**TASK TO COMPLETE**: Although the data below holds other lines too, output only those from the line with "0x08 => CPU_OP_LD_nn_SP" up to and including the line with "reg_e; CPU_OP_LD_r_r reg_h v1", exactly as they appear.

**SUPPLIED INFORMATION**:
(** * MutateX [utils.py]: a shallow embedding and its verified properties

    The Python module [mutatex/utils.py] is embedded function by function.
    Text is [string] (code points below 256), integers are [Z], tuples and
    lists are [list], a function that logs and may raise runs in the monad
    [M], which collects the records handed to [logging] and ends either in a
    value or in the exception raised. *)

From Stdlib Require Import String Ascii List ZArith Lia Bool Arith.
From Stdlib Require Import Permutation Sorted DecimalString.
From Stdlib Require DecimalPos.
Import ListNotations.

Local Open Scope string_scope.
Local Open Scope list_scope.
Local Open Scope nat_scope.

(* ===================================================================== *)
(** * Part I: definitions                                                  *)
(* ===================================================================== *)

(** ** Exceptions, logging and the monad of the module's functions *)

Inductive exn : Type :=
| IOError | TypeError | ValueError | IndexError | KeyError.

Inductive result (A : Type) : Type :=
| Ok (a : A)
| Raise (e : exn).
Arguments Ok {A} a.
Arguments Raise {A} e.

Inductive level : Type := INFO | WARNING | ERROR.

(** One call of [log.info], [log.warning] or [log.error]: the level, the
    format string as written in the source and the rendered arguments of
    its [%] operator. *)
Record log_record : Type := LogRecord {
  log_level : level;
  log_format : string;
  log_args : list string
}.
(** X11: the first run.  With no file at the path, a path where a file
    can be created, and a [json.dump] that writes the empty list to its
    end, [load_books] leaves the inventory empty and a new, readable and
    writable file at the path that holds that text; the log has the line
    of the save and none of a load. *)
Theorem load_books_first_run self w text :
  files w !! file_path self = None ->
  creatable w (file_path self) = true ->
  json_dump (VList []) = (text, None) ->
  load_books self w
  = (Ok (set_books self []),
     World (<[file_path self := File text true true]> (files w))
       (creatable w) (log w ++ [Info "Catalog saved."])).
Proof.
  intros Hf Hc Hdump. rewrite (load_books_missing_eq _ _ Hf).
  rewrite save_books_opened by (unfold can_open; simpl; by rewrite Hf).
  unfold document, readable_after. simpl. by rewrite Hf, Hdump.
Qed.

(** X12: the first run in a place where no file can be created: the
    inventory is empty all the same, no file appears, and what the log
    keeps is the failure of the save. *)
Theorem load_books_first_run_blocked self w :
  files w !! file_path self = None ->
  creatable w (file_path self) = false ->
  load_books self w
  = (Ok (set_books self []),
     World (files w) (creatable w)
       (log w ++ [Error "Could not save catalog: " OSError])).
Proof.
  intros Hf Hc. rewrite (load_books_missing_eq _ _ Hf).
  by rewrite save_books_blocked by (unfold can_open; simpl; by rewrite Hf).
Qed.

End LoadingProperties.

Lemma load_books_first_run_witness :
  @LibraryInventory.load_books empty_json shelf empty_world
  = (Ok (LibraryInventory.mk "catalog.json" []),
     World {[ "catalog.json" := File "[]" true true ]} (fun _ => true)
       [Info "Catalog saved."]).
Proof.
  rewrite (@load_books_first_run empty_json shelf empty_world "[]");
    [| reflexivity..].
  reflexivity.
Defined.
(** *** core/cpu/cpu.cpp *)

Definition CPU_ExecuteInstruction (opcode : Z) : M unit :=
  match opcode with
  | 0x00 => CPU_OP_NOP
  | 0x01 => CPU_OP_LD_rr_nn reg_bc
  | 0x11 => CPU_OP_LD_rr_nn reg_de
  | 0x21 => CPU_OP_LD_rr_nn reg_hl
  | 0x31 => CPU_OP_LD_rr_nn reg_sp
  | 0x08 => CPU_OP_LD_nn_SP
  | 0xF8 => CPU_OP_LD_HL_SP_e
  | 0xF9 => CPU_OP_LD_SP_HL
  | 0x06 => CPU_OP_LD_r_n reg_b
  | 0x0E => CPU_OP_LD_r_n reg_c
  | 0x16 => CPU_OP_LD_r_n reg_d
  | 0x1E => CPU_OP_LD_r_n reg_e
  | 0x26 => CPU_OP_LD_r_n reg_h
  | 0x2E => CPU_OP_LD_r_n reg_l
  | 0x3E => CPU_OP_LD_r_n reg_a
  | 0x40 => v1 ← CPU_get8 reg_b; CPU_OP_LD_r_r reg_b v1
  | 0x41 => v1 ← CPU_get8 reg_c; CPU_OP_LD_r_r reg_b v1
  | 0x42 => v1 ← CPU_get8 reg_d; CPU_OP_LD_r_r reg_b v1
  | 0x43 => v1 ← CPU_get8 reg_e; CPU_OP_LD_r_r reg_b v1
  | 0x44 => v1 ← CPU_get8 reg_h; CPU_OP_LD_r_r reg_b v1
  | 0x45 => v1 ← CPU_get8 reg_l; CPU_OP_LD_r_r reg_b v1
  | 0x46 => CPU_OP_LD_r_HL reg_b
  | 0x47 => v1 ← CPU_get8 reg_a; CPU_OP_LD_r_r reg_b v1
  | 0x48 => v1 ← CPU_get8 reg_b; CPU_OP_LD_r_r reg_c v1
  | 0x49 => v1 ← CPU_get8 reg_c; CPU_OP_LD_r_r reg_c v1
  | 0x4A => v1 ← CPU_get8 reg_d; CPU_OP_LD_r_r reg_c v1
  | 0x4B => v1 ← CPU_get8 reg_e; CPU_OP_LD_r_r reg_c v1
  | 0x4C => v1 ← CPU_get8 reg_h; CPU_OP_LD_r_r reg_c v1
  | 0x4D => v1 ← CPU_get8 reg_l; CPU_OP_LD_r_r reg_c v1
  | 0x4E => CPU_OP_LD_r_HL reg_c
  | 0x4F => v1 ← CPU_get8 reg_a; CPU_OP_LD_r_r reg_c v1
  | 0x50 => v1 ← CPU_get8 reg_b; CPU_OP_LD_r_r reg_d v1
  | 0x51 => v1 ← CPU_get8 reg_c; CPU_OP_LD_r_r reg_d v1
  | 0x52 => v1 ← CPU_get8 reg_d; CPU_OP_LD_r_r reg_d v1
  | 0x53 => v1 ← CPU_get8 reg_e; CPU_OP_LD_r_r reg_d v1
  | 0x54 => v1 ← CPU_get8 reg_h; CPU_OP_LD_r_r reg_d v1
  | 0x55 => v1 ← CPU_get8 reg_l; CPU_OP_LD_r_r reg_d v1
  | 0x56 => CPU_OP_LD_r_HL reg_d
  | 0x57 => v1 ← CPU_get8 reg_a; CPU_OP_LD_r_r reg_d v1
  | 0x58 => v1 ← CPU_get8 reg_b; CPU_OP_LD_r_r reg_e v1
  | 0x59 => v1 ← CPU_get8 reg_c; CPU_OP_LD_r_r reg_e v1
  | 0x5A => v1 ← CPU_get8 reg_d; CPU_OP_LD_r_r reg_e v1
  | 0x5B => v1 ← CPU_get8 reg_e; CPU_OP_LD_r_r reg_e v1
  | 0x5C => v1 ← CPU_get8 reg_h; CPU_OP_LD_r_r reg_e v1
  | 0x5D => v1 ← CPU_get8 reg_l; CPU_OP_LD_r_r reg_e v1
  | 0x5E => CPU_OP_LD_r_HL reg_e
  | 0x5F => v1 ← CPU_get8 reg_a; CPU_OP_LD_r_r reg_e v1
  | 0x60 => v1 ← CPU_get8 reg_b; CPU_OP_LD_r_r reg_h v1
  | 0x61 => v1 ← CPU_get8 reg_c; CPU_OP_LD_r_r reg_h v1
  | 0x62 => v1 ← CPU_get8 reg_d; CPU_OP_LD_r_r reg_h v1
  | 0x63 => v1 ← CPU_get8 reg_e; CPU_OP_LD_r_r reg_h v1
  | 0x64 => v1 ← CPU_get8 reg_h; CPU_OP_LD_r_r reg_h v1
  | 0x65 => v1 ← CPU_get8 reg_l; CPU_OP_LD_r_r reg_h v1
  | 0x66 => CPU_OP_LD_r_HL reg_h
  | 0x67 => v1 ← CPU_get8 reg_a; CPU_OP_LD_r_r reg_h v1
  | 0x68 => v1 ← CPU_get8 reg_b; CPU_OP_LD_r_r reg_l v1
  | 0x69 => v1 ← CPU_get8 reg_c; CPU_OP_LD_r_r reg_l v1
  | 0x6A => v1 ← CPU_get8 reg_d; CPU_OP_LD_r_r reg_l v1
  | 0x6B => v1 ← CPU_get8 reg_e; CPU_OP_LD_r_r reg_l v1
  | 0x6C => v1 ← CPU_get8 reg_h; CPU_OP_LD_r_r reg_l v1
  | 0x6D => v1 ← CPU_get8 reg_l; CPU_OP_LD_r_r reg_l v1
  | 0x6E => CPU_OP_LD_r_HL reg_l
  | 0x6F => v1 ← CPU_get8 reg_a; CPU_OP_LD_r_r reg_l v1
  | 0x70 => v0 ← CPU_get8 reg_b; CPU_OP_LD_HL_r v0
  | 0x71 => v0 ← CPU_get8 reg_c; CPU_OP_LD_HL_r v0
  | 0x72 => v0 ← CPU_get8 reg_d; CPU_OP_LD_HL_r v0
  | 0x73 => v0 ← CPU_get8 reg_e; CPU_OP_LD_HL_r v0
  | 0x74 => v0 ← CPU_get8 reg_h; CPU_OP_LD_HL_r v0
  | 0x75 => v0 ← CPU_get8 reg_l; CPU_OP_LD_HL_r v0
  | 0x36 => CPU_OP_LD_HL_n
  | 0x77 => v0 ← CPU_get8 reg_a; CPU_OP_LD_HL_r v0
  | 0x78 => v1 ← CPU_get8 reg_b; CPU_OP_LD_r_r reg_a v1
  | 0x79 => v1 ← CPU_get8 reg_c; CPU_OP_LD_r_r reg_a v1
  | 0x7A => v1 ← CPU_get8 reg_d; CPU_OP_LD_r_r reg_a v1
  | 0x7B => v1 ← CPU_get8 reg_e; CPU_OP_LD_r_r reg_a v1
  | 0x7C => v1 ← CPU_get8 reg_h; CPU_OP_LD_r_r reg_a v1
  | 0x7D => v1 ← CPU_get8 reg_l; CPU_OP_LD_r_r reg_a v1
  | 0x7E => CPU_OP_LD_r_HL reg_a
  | 0x7F => v1 ← CPU_get8 reg_a; CPU_OP_LD_r_r reg_a v1
  | 0x0A => CPU_OP_LD_A_BC
  | 0x1A => CPU_OP_LD_A_DE
  | 0xFA => CPU_OP_LD_A_nn
  | 0x02 => CPU_OP_LD_BC_A
  | 0x12 => CPU_OP_LD_DE_A
  | 0xEA => CPU_OP_LD_nn_A
  | 0xF0 => CPU_OP_LDH_A_n
  | 0xE0 => CPU_OP_LDH_n_A
  | 0xF2 => CPU_OP_LD_A_C
  | 0xE2 => CPU_OP_LD_C_A
  | 0x22 => CPU_OP_LDI_HL_A
  | 0x2A => CPU_OP_LDI_A_HL
  | 0x32 => CPU_OP_LDD_HL_A
  | 0x3A => CPU_OP_LDD_A_HL
  | 0xC5 => v0 ← CPU_get16 reg_bc; CPU_OP_PUSH v0
  | 0xD5 => v0 ← CPU_get16 reg_de; CPU_OP_PUSH v0
  | 0xE5 => v0 ← CPU_get16 reg_hl; CPU_OP_PUSH v0
  | 0xF5 => v0 ← CPU_get16 reg_af; CPU_OP_PUSH v0
  | 0xC1 => CPU_OP_POP reg_bc
  | 0xD1 => CPU_OP_POP reg_de
  | 0xE1 => CPU_OP_POP reg_hl
  | 0xF1 => CPU_OP_POP reg_af
  | 0x80 => v0 ← CPU_get8 reg_b; CPU_OP_ADD_A_r v0
  | 0x81 => v0 ← CPU_get8 reg_c; CPU_OP_ADD_A_r v0
  | 0x82 => v0 ← CPU_get8 reg_d; CPU_OP_ADD_A_r v0
  | 0x83 => v0 ← CPU_get8 reg_e; CPU_OP_ADD_A_r v0
  | 0x84 => v0 ← CPU_get8 reg_h; CPU_OP_ADD_A_r v0
  | 0x85 => v0 ← CPU_get8 reg_l; CPU_OP_ADD_A_r v0
  | 0x86 => hl ← CPU_get16 reg_hl; v0 ← CPU_ReadByte hl; CPU_OP_ADD_A_r v0
  | 0x87 => v0 ← CPU_get8 reg_a; CPU_OP_ADD_A_r v0
  | 0xC6 => v0 ← CPU_FetchByte; CPU_OP_ADD_A_r v0
  | 0x88 => v0 ← CPU_get8 reg_b; CPU_OP_ADC_A_r v0
  | 0x89 => v0 ← CPU_get8 reg_c; CPU_OP_ADC_A_r v0
  | 0x8A => v0 ← CPU_get8 reg_d; CPU_OP_ADC_A_r v0
  | 0x8B => v0 ← CPU_get8 reg_e; CPU_OP_ADC_A_r v0
  | 0x8C => v0 ← CPU_get8 reg_h; CPU_OP_ADC_A_r v0
  | 0x8D => v0 ← CPU_get8 reg_l; CPU_OP_ADC_A_r v0
  | 0x8E => hl ← CPU_get16 reg_hl; v0 ← CPU_ReadByte hl; CPU_OP_ADC_A_r v0
  | 0x8F => v0 ← CPU_get8 reg_a; CPU_OP_ADC_A_r v0
  | 0xCE => v0 ← CPU_FetchByte; CPU_OP_ADC_A_r v0
  | 0x90 => v0 ← CPU_get8 reg_b; CPU_OP_SUB_r v0
  | 0x91 => v0 ← CPU_get8 reg_c; CPU_OP_SUB_r v0
  | 0x92 => v0 ← CPU_get8 reg_d; CPU_OP_SUB_r v0
  | 0x93 => v0 ← CPU_get8 reg_e; CPU_OP_SUB_r v0
  | 0x94 => v0 ← CPU_get8 reg_h; CPU_OP_SUB_r v0
  | 0x95 => v0 ← CPU_get8 reg_l; CPU_OP_SUB_r v0
  | 0x96 => hl ← CPU_get16 reg_hl; v0 ← CPU_ReadByte hl; CPU_OP_SUB_r v0
  | 0x97 => v0 ← CPU_get8 reg_a; CPU_OP_SUB_r v0
  | 0xD6 => v0 ← CPU_FetchByte; CPU_OP_SUB_r v0
  | 0x98 => v0 ← CPU_get8 reg_b; CPU_OP_SBC_A_r v0
  | 0x99 => v0 ← CPU_get8 reg_c; CPU_OP_SBC_A_r v0
  | 0x9A => v0 ← CPU_get8 reg_d; CPU_OP_SBC_A_r v0
  | 0x9B => v0 ← CPU_get8 reg_e; CPU_OP_SBC_A_r v0
  | 0x9C => v0 ← CPU_get8 reg_h; CPU_OP_SBC_A_r v0
  | 0x9D => v0 ← CPU_get8 reg_l; CPU_OP_SBC_A_r v0
  | 0x9E => hl ← CPU_get16 reg_hl; v0 ← CPU_ReadByte hl; CPU_OP_SBC_A_r v0
  | 0x9F => v0 ← CPU_get8 reg_a; CPU_OP_SBC_A_r v0
  | 0xDE => v0 ← CPU_FetchByte; CPU_OP_SBC_A_r v0
  | 0xA0 => v0 ← CPU_get8 reg_b; CPU_OP_AND_r v0
  | 0xA1 => v0 ← CPU_get8 reg_c; CPU_OP_AND_r v0
  | 0xA2 => v0 ← CPU_get8 reg_d; CPU_OP_AND_r v0
  | 0xA3 => v0 ← CPU_get8 reg_e; CPU_OP_AND_r v0
  | 0xA4 => v0 ← CPU_get8 reg_h; CPU_OP_AND_r v0
  | 0xA5 => v0 ← CPU_get8 reg_l; CPU_OP_AND_r v0
  | 0xA6 => hl ← CPU_get16 reg_hl; v0 ← CPU_ReadByte hl; CPU_OP_AND_r v0
  | 0xA7 => v0 ← CPU_get8 reg_a; CPU_OP_AND_r v0
  | 0xE6 => v0 ← CPU_FetchByte; CPU_OP_AND_r v0
  | 0xA8 => v0 ← CPU_get8 reg_b; CPU_OP_XOR_r v0
  | 0xA9 => v0 ← CPU_get8 reg_c; CPU_OP_XOR_r v0
  | 0xAA => v0 ← CPU_get8 reg_d; CPU_OP_XOR_r v0
  | 0xAB => v0 ← CPU_get8 reg_e; CPU_OP_XOR_r v0
  | 0xAC => v0 ← CPU_get8 reg_h; CPU_OP_XOR_r v0
  | 0xAD => v0 ← CPU_get8 reg_l; CPU_OP_XOR_r v0
  | 0xAE => hl ← CPU_get16 reg_hl; v0 ← CPU_ReadByte hl; CPU_OP_XOR_r v0
  | 0xAF => v0 ← CPU_get8 reg_a; CPU_OP_XOR_r v0
  | 0xEE => v0 ← CPU_FetchByte; CPU_OP_XOR_r v0
  | 0xB0 => v0 ← CPU_get8 reg_b; CPU_OP_OR_r v0
  | 0xB1 => v0 ← CPU_get8 reg_c; CPU_OP_OR_r v0
  | 0xB2 => v0 ← CPU_get8 reg_d; CPU_OP_OR_r v0
  | 0xB3 => v0 ← CPU_get8 reg_e; CPU_OP_OR_r v0
  | 0xB4 => v0 ← CPU_get8 reg_h; CPU_OP_OR_r v0
  | 0xB5 => v0 ← CPU_get8 reg_l; CPU_OP_OR_r v0
  | 0xB6 => hl ← CPU_get16 reg_hl; v0 ← CPU_ReadByte hl; CPU_OP_OR_r v0
  | 0xB7 => v0 ← CPU_get8 reg_a; CPU_OP_OR_r v0
  | 0xF6 => v0 ← CPU_FetchByte; CPU_OP_OR_r v0
  | 0xB8 => v0 ← CPU_get8 reg_b; CPU_OP_CP_r v0
  | 0xB9 => v0 ← CPU_get8 reg_c; CPU_OP_CP_r v0
  | 0xBA => v0 ← CPU_get8 reg_d; CPU_OP_CP_r v0
  | 0xBB => v0 ← CPU_get8 reg_e; CPU_OP_CP_r v0
  | 0xBC => v0 ← CPU_get8 reg_h; CPU_OP_CP_r v0
  | 0xBD => v0 ← CPU_get8 reg_l; CPU_OP_CP_r v0
  | 0xBE => hl ← CPU_get16 reg_hl; v0 ← CPU_ReadByte hl; CPU_OP_CP_r v0
  | 0xBF => v0 ← CPU_get8 reg_a; CPU_OP_CP_r v0
  | 0xFE => v0 ← CPU_FetchByte; CPU_OP_CP_r v0
  | 0x04 => CPU_OP_INC_r reg_b
  | 0x0C => CPU_OP_INC_r reg_c
  | 0x14 => CPU_OP_INC_r reg_d
  | 0x1C => CPU_OP_INC_r reg_e
  | 0x24 => CPU_OP_INC_r reg_h
  | 0x2C => CPU_OP_INC_r reg_l
  | 0x34 => CPU_OP_INC_HL
  | 0x3C => CPU_OP_INC_r reg_a
  | 0x05 => CPU_OP_DEC_r reg_b
  | 0x0D => CPU_OP_DEC_r reg_c
  | 0x15 => CPU_OP_DEC_r reg_d
  | 0x1D => CPU_OP_DEC_r reg_e
  | 0x25 => CPU_OP_DEC_r reg_h
  | 0x2D => CPU_OP_DEC_r reg_l
  | 0x35 => CPU_OP_DEC_HL
  | 0x3D => CPU_OP_DEC_r reg_a
  | 0x09 => v0 ← CPU_get16 reg_bc; CPU_OP_ADD_HL_rr v0
  | 0x19 => v0 ← CPU_get16 reg_de; CPU_OP_ADD_HL_rr v0
  | 0x29 => v0 ← CPU_get16 reg_hl; CPU_OP_ADD_HL_rr v0
  | 0x39 => v0 ← CPU_get16 reg_sp; CPU_OP_ADD_HL_rr v0
  | 0xE8 => CPU_OP_ADD_SP_e
  | 0x03 => CPU_OP_INC_rr reg_bc
  | 0x13 => CPU_OP_INC_rr reg_de
  | 0x23 => CPU_OP_INC_rr reg_hl
  | 0x33 => CPU_OP_INC_rr reg_sp
  | 0x0B => CPU_OP_DEC_rr reg_bc
  | 0x1B => CPU_OP_DEC_rr reg_de
  | 0x2B => CPU_OP_DEC_rr reg_hl
  | 0x3B => CPU_OP_DEC_rr reg_sp
  | 0xC3 => CPU_OP_JP_nn
  | 0xE9 => CPU_OP_JP_HL
  | 0xC2 => cc ← CPU_GetFlag FLAG_Z; CPU_OP_JP_cc_nn (negb cc)
  | 0xCA => cc ← CPU_GetFlag FLAG_Z; CPU_OP_JP_cc_nn cc
  | 0xD2 => cc ← CPU_GetFlag FLAG_C; CPU_OP_JP_cc_nn (negb cc)
  | 0xDA => cc ← CPU_GetFlag FLAG_C; CPU_OP_JP_cc_nn cc
  | 0x18 => CPU_OP_JR_e
  | 0x20 => cc ← CPU_GetFlag FLAG_Z; CPU_OP_JR_cc_e (negb cc)
  | 0x28 => cc ← CPU_GetFlag FLAG_Z; CPU_OP_JR_cc_e cc
  | 0x30 => cc ← CPU_GetFlag FLAG_C; CPU_OP_JR_cc_e (negb cc)
  | 0x38 => cc ← CPU_GetFlag FLAG_C; CPU_OP_JR_cc_e cc
  | 0xCD => CPU_OP_CALL_nn
  | 0xC4 => cc ← CPU_GetFlag FLAG_Z; CPU_OP_CALL_cc_nn (negb cc)
  | 0xCC => cc ← CPU_GetFlag FLAG_Z; CPU_OP_CALL_cc_nn cc
  | 0xD4 => cc ← CPU_GetFlag FLAG_C; CPU_OP_CALL_cc_nn (negb cc)
  | 0xDC => cc ← CPU_GetFlag FLAG_C; CPU_OP_CALL_cc_nn cc
  | 0xC9 => CPU_OP_RET
  | 0xC0 => cc ← CPU_GetFlag FLAG_Z; CPU_OP_RET_cc (negb cc)
  | 0xC8 => cc ← CPU_GetFlag FLAG_Z; CPU_OP_RET_cc cc
  | 0xD0 => cc ← CPU_GetFlag FLAG_C; CPU_OP_RET_cc (negb cc)
  | 0xD8 => cc ← CPU_GetFlag FLAG_C; CPU_OP_RET_cc cc
  | 0xD9 => CPU_OP_RETI
  | 0xC7 => CPU_OP_RST 0x00
  | 0xCF => CPU_OP_RST 0x08
  | 0xD7 => CPU_OP_RST 0x10
  | 0xDF => CPU_OP_RST 0x18
  | 0xE7 => CPU_OP_RST 0x20
  | 0xEF => CPU_OP_RST 0x28
  | 0xF7 => CPU_OP_RST 0x30
  | 0xFF => CPU_OP_RST 0x38
  | 0x07 => CPU_OP_RLCA
  | 0x17 => CPU_OP_RLA
  | 0x0F => CPU_OP_RRCA
  | 0x1F => CPU_OP_RRA
  | 0x27 => CPU_OP_DAA
  | 0x2F => CPU_OP_CPL
  | 0x3F => CPU_OP_CCF
  | 0x37 => CPU_OP_SCF
  | 0x76 => CPU_OP_HALT
  | 0x10 => CPU_OP_STOP
  | 0xF3 => CPU_OP_DI
  | 0xFB => CPU_OP_EI
  | 0xCB => cb_opcode ← CPU_FetchByte; CPU_ExecuteCBInstruction cb_opcode
  | _ => mret tt
  end.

**EXERCISE ANSWER**:
  | 0x08 => CPU_OP_LD_nn_SP
  | 0xF8 => CPU_OP_LD_HL_SP_e
  | 0xF9 => CPU_OP_LD_SP_HL
  | 0x06 => CPU_OP_LD_r_n reg_b
  | 0x0E => CPU_OP_LD_r_n reg_c
  | 0x16 => CPU_OP_LD_r_n reg_d
  | 0x1E => CPU_OP_LD_r_n reg_e
  | 0x26 => CPU_OP_LD_r_n reg_h
  | 0x2E => CPU_OP_LD_r_n reg_l
  | 0x3E => CPU_OP_LD_r_n reg_a
  | 0x40 => v1 ← CPU_get8 reg_b; CPU_OP_LD_r_r reg_b v1
  | 0x41 => v1 ← CPU_get8 reg_c; CPU_OP_LD_r_r reg_b v1
  | 0x42 => v1 ← CPU_get8 reg_d; CPU_OP_LD_r_r reg_b v1
  | 0x43 => v1 ← CPU_get8 reg_e; CPU_OP_LD_r_r reg_b v1
  | 0x44 => v1 ← CPU_get8 reg_h; CPU_OP_LD_r_r reg_b v1
  | 0x45 => v1 ← CPU_get8 reg_l; CPU_OP_LD_r_r reg_b v1
  | 0x46 => CPU_OP_LD_r_HL reg_b
  | 0x47 => v1 ← CPU_get8 reg_a; CPU_OP_LD_r_r reg_b v1
  | 0x48 => v1 ← CPU_get8 reg_b; CPU_OP_LD_r_r reg_c v1
  | 0x49 => v1 ← CPU_get8 reg_c; CPU_OP_LD_r_r reg_c v1
  | 0x4A => v1 ← CPU_get8 reg_d; CPU_OP_LD_r_r reg_c v1
  | 0x4B => v1 ← CPU_get8 reg_e; CPU_OP_LD_r_r reg_c v1
  | 0x4C => v1 ← CPU_get8 reg_h; CPU_OP_LD_r_r reg_c v1
  | 0x4D => v1 ← CPU_get8 reg_l; CPU_OP_LD_r_r reg_c v1
  | 0x4E => CPU_OP_LD_r_HL reg_c
  | 0x4F => v1 ← CPU_get8 reg_a; CPU_OP_LD_r_r reg_c v1
  | 0x50 => v1 ← CPU_get8 reg_b; CPU_OP_LD_r_r reg_d v1
  | 0x51 => v1 ← CPU_get8 reg_c; CPU_OP_LD_r_r reg_d v1
  | 0x52 => v1 ← CPU_get8 reg_d; CPU_OP_LD_r_r reg_d v1
  | 0x53 => v1 ← CPU_get8 reg_e; CPU_OP_LD_r_r reg_d v1
  | 0x54 => v1 ← CPU_get8 reg_h; CPU_OP_LD_r_r reg_d v1
  | 0x55 => v1 ← CPU_get8 reg_l; CPU_OP_LD_r_r reg_d v1
  | 0x56 => CPU_OP_LD_r_HL reg_d
  | 0x57 => v1 ← CPU_get8 reg_a; CPU_OP_LD_r_r reg_d v1
  | 0x58 => v1 ← CPU_get8 reg_b; CPU_OP_LD_r_r reg_e v1
  | 0x59 => v1 ← CPU_get8 reg_c; CPU_OP_LD_r_r reg_e v1
  | 0x5A => v1 ← CPU_get8 reg_d; CPU_OP_LD_r_r reg_e v1
  | 0x5B => v1 ← CPU_get8 reg_e; CPU_OP_LD_r_r reg_e v1
  | 0x5C => v1 ← CPU_get8 reg_h; CPU_OP_LD_r_r reg_e v1
  | 0x5D => v1 ← CPU_get8 reg_l; CPU_OP_LD_r_r reg_e v1
  | 0x5E => CPU_OP_LD_r_HL reg_e
  | 0x5F => v1 ← CPU_get8 reg_a; CPU_OP_LD_r_r reg_e v1
  | 0x60 => v1 ← CPU_get8 reg_b; CPU_OP_LD_r_r reg_h v1
  | 0x61 => v1 ← CPU_get8 reg_c; CPU_OP_LD_r_r reg_h v1
  | 0x62 => v1 ← CPU_get8 reg_d; CPU_OP_LD_r_r reg_h v1
  | 0x63 => v1 ← CPU_get8 reg_e; CPU_OP_LD_r_r reg_h v1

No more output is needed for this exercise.